Work order:
Your answer should be the lines below from the one with "(dict_get k d))" to the one with "Module Player.", both included, given again exactly and with nothing added.

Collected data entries

###

(** The [mapping] of [normalize_quality]. *)
Definition mapping : gmap str str :=
  list_to_map
    [ (lit "f", lit "flac");
      (lit "h", lit "high");
      (lit "m", lit "mid");
      (lit "flac", lit "flac");
      (lit "high", lit "high");
      (lit "mid", lit "mid");
      (lit "320", lit "high");
      (lit "128", lit "mid") ].

(** [normalize_quality]; [None] is a missing [quality]. *)
Definition normalize_quality (quality : option str) : str :=
  let q := lower (strip (default [] quality)) in
  default (lit "high") (mapping !! q).

(** [release_type == 'album' or track_count >= 7] *)
Definition album_like (release_type : json) (track_count : Z) : bool :=
  eq_str release_type (lit "album") || (7 <=? track_count).

(** [releases_data.items()] *)
Definition items (releases_data : json) : outcome dict :=
  match releases_data with
  | JObj d => Ret d
  | _ => Raise (Exception "AttributeError")
  end.
(** * Dork: world records, minimap builder, minimap renderer and validator

    A shallow embedding of [dork/types.py] and [dork/saveload.py].

    Python values that come out of the YAML loader are modelled by
    [value]; a Python [dict] is an insertion-ordered association list
    whose keys are strings (the world description format only uses string
    keys), so the names of rooms, items and characters are strings.  Code
    that can raise returns a [result]; the exception classes the two
    modules can raise are listed in [exn].

    The two libraries the code calls are modelled as far as the code
    depends on them: [networkx.Graph] by its adjacency structure, and the
    plotting calls of [pylab] and [networkx] by the arguments they are
    given ([Map.drawing]); opening and placing the window is left out.
    [Game] and [Map] refer to each other: here a [Game.t] holds its
    [Map.t], and the functions of [Map] take what they read of the game
    (its rooms, its player) as arguments. *)

From stdpp Require Import base decidable option list numbers strings.
From Stdlib Require Import ZArith Lia.

Local Open Scope string_scope.
Local Open Scope list_scope.
Local Open Scope Z_scope.

(** ** Python values and exceptions *)

#[local] Set Warnings "-register-all".

Inductive value : Type :=
| VNone
| VBool (b : bool)
| VInt (n : Z)
| VStr (s : string)
| VList (l : list value)
| VDict (d : list (string * value)).

Inductive value_error : Type :=
| EmptySequence   (* min() / max() of an empty iterable *)
| NotInList.      (* list.index(x) with x absent *)

Inductive exn : Type :=
| KeyError
| TypeError
| AttributeError
| ValueError (why : value_error).

Inductive result (A : Type) : Type :=
| Ok (a : A)
| Raise (e : exn).
Arguments Ok {A} a.
Arguments Raise {A} e.

Definition bind {A B : Type} (m : result A) (k : A → result B) : result B :=
  match m with
  | Ok a => k a
  | Raise e => Raise e
  end.

Notation "'let*' x ':=' m 'in' k" := (bind m (fun x => k))
  (at level 10, x name, m at level 100, k at level 200).
Notation "'let*' ' p ':=' m 'in' k" :=
  (bind m (fun x => match x with p => k end))
  (at level 10, p pattern, m at level 100, k at level 200).

(** A [for] loop whose body can raise: the state is threaded from left to
    right and the first exception leaves the loop. *)
Fixpoint for_each {A S : Type} (body : S → A → result S) (s : S) (l : list A)
  : result S :=
  match l with
  | [] => Ok s
  | a :: l' => let* s' := body s a in for_each body s' l'
  end.

(** A comprehension whose element expression can raise. *)
Fixpoint map_each {A B : Type} (f : A → result B) (l : list A)
  : result (list B) :=
  match l with
  | [] => Ok []
  | a :: l' => let* b := f a in let* bs := map_each f l' in Ok (b :: bs)
  end.

(** [min(l, key=key)] and [max(l, key=key)]: the first extremal element. *)
Definition py_min {A : Type} (key : A → Z) (l : list A) : result A :=
  match l with
  | [] => Raise (ValueError EmptySequence)
  | a :: l' =>
      Ok (fold_left (fun best c => if key c <? key best then c else best) l' a)
  end.

Definition py_max {A : Type} (key : A → Z) (l : list A) : result A :=
  match l with
  | [] => Raise (ValueError EmptySequence)
  | a :: l' =>
      Ok (fold_left (fun best c => if key c >? key best then c else best) l' a)
  end.

(** [l.index(x)], with [same] deciding [element == x] *)
Fixpoint py_index {A : Type} (same : A → bool) (l : list A) : result nat :=
  match l with
  | [] => Raise (ValueError NotInList)
  | a :: l' => if same a then Ok 0%nat else let* i := py_index same l' in Ok (S i)
  end.

(** ** Insertion-ordered dictionaries *)

Section dict.
Context {K V : Type} `{EqDecision K}.

Fixpoint dict_get (k : K) (d : list (K * V)) : option V :=
  match d with
  | [] => None
  | (k', v) :: d' => if decide (k = k') then Some v else dict_get k d'
  end.

Definition dict_mem (k : K) (d : list (K * V)) : bool :=
  match dict_get k d with Some _ => true | None => false end.

(** [d[k] = v]: an existing key keeps its place, a new key goes last. *)
Fixpoint dict_set (k : K) (v : V) (d : list (K * V)) : list (K * V) :=
  match d with
  | [] => [(k, v)]
  | (k', v') :: d' =>
      if decide (k = k') then (k', v) :: d' else (k', v') :: dict_set k v d'
  end.

(** [{k: v for k, v in items}] *)
Definition dict_of_items (items : list (K * V)) : list (K * V) :=
  fold_left (fun d kv => dict_set kv.1 kv.2 d) items [].

Definition keys (d : list (K * V)) : list K := d.*1.
Definition values (d : list (K * V)) : list V := d.*2.

(** [d[k]] on a dictionary *)
Definition dict_item (k : K) (d : list (K * V)) : result V :=
  match dict_get k d with
  | Some v => Ok v
  | None => Raise KeyError
  end.
End dict.

(** ** The object protocol used by the two modules *)

(** [bool(v)] *)
Definition truthy (v : value) : bool :=
  match v with
  | VNone => false
  | VBool b => b
  | VInt n => negb (n =? 0)
  | VStr s => negb (String.eqb s "")
  | VList l => match l with [] => false | _ => true end
  | VDict d => match d with [] => false | _ => true end
  end.

(** [v[k]] with a string key *)
Definition py_getitem (v : value) (k : string) : result value :=
  match v with
  | VDict d => dict_item k d
  | _ => Raise TypeError
  end.

(** [v.get(k)] *)
Definition py_get (v : value) (k : string) : result value :=
  match v with
  | VDict d => Ok (default VNone (dict_get k d))
  | _ => Raise AttributeError
  end.

(** [v.items()] *)
Definition py_items (v : value) : result (list (string * value)) :=
  match v with
  | VDict d => Ok d
  | _ => Raise AttributeError
  end.

(** ** Entity records *)

Module Player.
Record t := { position : value; inventory : value; stats : value }.

Definition __init__ (data : value) : result t :=
  let* position := py_get data "position" in
  let* inventory := py_get data "inventory" in
  let* stats := py_get data "stats" in
  Ok {| position := position; inventory := inventory; stats := stats |}.

Definition save (self : t) : value :=
  VDict [("position", position self);
         ("inventory", inventory self);
         ("stats", stats self)].
End Player.

Module Room.
Record t := { messages : value; door : value; fight : value; paths : value }.

Definition __init__ (data : value) : result t :=
  let* messages := py_get data "messages" in
  let* door := py_get data "door" in
  let* fight := py_get data "fight" in
  let* paths := py_get data "paths" in
  Ok {| messages := messages; door := door; fight := fight; paths := paths |}.

Definition save (self : t) : value :=
  VDict [("messages", messages self);
         ("door", door self);
         ("fight", fight self);
         ("paths", paths self)].
End Room.

Module Item.
Record t := { description : value; damage : value }.

Definition __init__ (data : value) : result t :=
  let* description := py_get data "description" in
  let* damage := py_get data "damage" in
  Ok {| description := description; damage := damage |}.

Definition save (self : t) : value :=
  VDict [("description", description self); ("damage", damage self)].
End Item.

Module Nonplayer.
Record t := { health : value; attack : value; points : value }.

Definition __init__ (data : value) : result t :=
  let* health := py_get data "health" in
  let* attack := py_get data "attack" in
  let* points := py_get data "points" in
  Ok {| health := health; attack := attack; points := points |}.

Definition save (self : t) : value :=
  VDict [("health", health self);
         ("attack", attack self);
         ("points", points self)].
End Nonplayer.

(** ** The part of [networkx.Graph] the minimap uses

    An undirected graph is its adjacency structure: every node has the
    insertion-ordered collection of its neighbours, an edge is stored at both
    of its ends, and adding an edge twice leaves the graph as it is.  Nodes
    are any hashable objects: integers while the map is built, and the
    [node_id] entries of [room_map] when it is drawn. *)

Module nx.
Section graph.
Context {N : Type} `{EqDecision N}.

Definition empty : list (N * list N) := [].

Definition add_node (n : N) (g : list (N * list N)) : list (N * list N) :=
  if dict_mem n g then g else dict_set n [] g.

Definition add_nodes_from (ns : list N) (g : list (N * list N))
  : list (N * list N) :=
  fold_left (fun g n => add_node n g) ns g.

Definition add_nbr (v : N) (nbrs : list N) : list N :=
  if bool_decide (v ∈ nbrs) then nbrs else nbrs ++ [v].

Definition link (u v : N) (g : list (N * list N)) : list (N * list N) :=
  dict_set u (add_nbr v (default [] (dict_get u g))) g.

Definition add_edge (u v : N) (g : list (N * list N)) : list (N * list N) :=
  link v u (link u v (add_node v (add_node u g))).

Definition add_edges_from (es : list (N * N)) (g : list (N * list N))
  : list (N * list N) :=
  fold_left (fun g e => add_edge e.1 e.2 g) es g.

Definition nodes (g : list (N * list N)) : list N := keys g.

(** [G.edges(n)] for a node [n] of the graph: the edges at [n], each
    reported as [(n, neighbour)] *)
Definition edges (n : N) (g : list (N * list N)) : result (list (N * N)) :=
  let* nbrs := dict_item n g in Ok ((fun v => (n, v)) <$> nbrs).
End graph.

Abbreviation Graph N := (list (N * list N)).
End nx.

(** ** The minimap *)

Module Map.
Record Point := { x : Z; y : Z }.

Record node_info := { node_id : option Z; edges : list Z }.

(** What [show] hands to the plotting calls. *)
Inductive color := blue | red.

Record drawing := {
  graph : nx.Graph (option Z);
  pos : list (option Z * (Z * Z));
  node_color : list color;
  labels : list (option Z * string)
}.

Record t := {
  origins : list (string * Point);
  room_map : list (string * node_info)
}.

(** The keys of the dictionary [nodes]: room names, which it maps to
    provisional node ids, and from line 143 on provisional node ids, which
    it maps to final node ids. *)
Inductive key := Name (name : string) | Id (node_id : Z).

#[export] Instance key_eq_dec : EqDecision key.
Proof. solve_decision. Defined.

(** The exit stored under a direction, used as a key of [origins] and of
    [nodes].  An unhashable exit raises at [not in origins]; any other
    exit that is not a string is not a key of [nodes], whose keys are room
    names, and raises at [nodes[...]]. *)
Definition exit_key (exit : value) : result string :=
  match exit with
  | VStr s => Ok s
  | VList _ | VDict _ => Raise TypeError
  | _ => Raise KeyError
  end.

###

Problem solution:
  | VDict d => Ok (default VNone (dict_get k d))
  | _ => Raise AttributeError
  end.

(** [v.items()] *)
Definition py_items (v : value) : result (list (string * value)) :=
  match v with
  | VDict d => Ok d
  | _ => Raise AttributeError
  end.

(** ** Entity records *)

Module Player.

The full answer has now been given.